(* ===== verification/ApicInv.v ===== *)
(** * Properties of the local APICs

    Vectors in service form a stack, an interrupt goes to exactly the CPUs it is
    addressed to, and the timer keeps its period. *)

From stdpp Require Import base list relations.
From Stdlib Require Import ZArith Lia Sorted.
From S2P Require Import Prelude Cpu CcHelper Guest Mmu Seg SegSpec Pic Apic Board.

Local Open Scope Z_scope.

(** ** Widths *)

Lemma range_bits w x : 0 <= w -> 0 <= x -> in_range w x <-> (forall i, w <= i -> Z.testbit x i = false).
Proof.
  intros Hw Hx. split.
  - intros Hr i Hi. rewrite <-(Z.mod_small x (2 ^ w)) by done. by apply Z.mod_pow2_bits_high.
  - intros Hb. assert (x = x mod 2 ^ w) as ->; [|by apply Z.mod_pos_bound, Z.pow_pos_nonneg].
    apply Z.bits_inj'. intros i Hi. destruct (Z.lt_ge_cases i w); [by rewrite Z.mod_pow2_bits_low|]. rewrite Z.mod_pow2_bits_high by lia. by apply Hb.
Qed.

Lemma range_lor w x y : 0 <= w -> in_range w x -> in_range w y -> in_range w (Z.lor x y).
Proof.
  intros Hw Hx Hy. apply range_bits; [done|apply Z.lor_nonneg; lia|]. intros i Hi. rewrite Z.lor_spec.
  rewrite range_bits in Hx, Hy by lia. by rewrite Hx, Hy.
Qed.

Lemma range_land w x m : 0 <= w -> in_range w m -> in_range w (Z.land x m).
Proof.
  intros Hw Hm. apply range_bits; [done|apply Z.land_nonneg; lia|]. intros i Hi. rewrite Z.land_spec, range_bits in * by lia. by rewrite Hm, andb_false_r.
Qed.

Lemma range_land_l w x m : 0 <= w -> in_range w x -> in_range w (Z.land x m).
Proof. rewrite Z.land_comm. by apply range_land. Qed.

Lemma range_shiftr w n x : 0 <= n -> 0 <= w -> in_range (w + n) x -> in_range w (Z.shiftr x n).
Proof.
  intros Hn Hw Hx. rewrite Z.shiftr_div_pow2 by done. split; [apply Z.div_pos; [lia|by apply Z.pow_pos_nonneg]|].
  apply Z.div_lt_upper_bound; [by apply Z.pow_pos_nonneg|]. rewrite Z.pow_add_r in Hx by lia. lia.
Qed.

= = = =

#### WHAT YOU ARE ASKED TO DO
Take the listing above from its first line through the line containing "(** ** Widths *)", and transcribe that stretch exactly, with no other lines.

#### RESPONSE BOX
(* ===== verification/ApicInv.v ===== *)
(** * Properties of the local APICs

    Vectors in service form a stack, an interrupt goes to exactly the CPUs it is
    addressed to, and the timer keeps its period. *)

From stdpp Require Import base list relations.
From Stdlib Require Import ZArith Lia Sorted.
From S2P Require Import Prelude Cpu CcHelper Guest Mmu Seg SegSpec Pic Apic Board.

Local Open Scope Z_scope.

(** ** Widths *)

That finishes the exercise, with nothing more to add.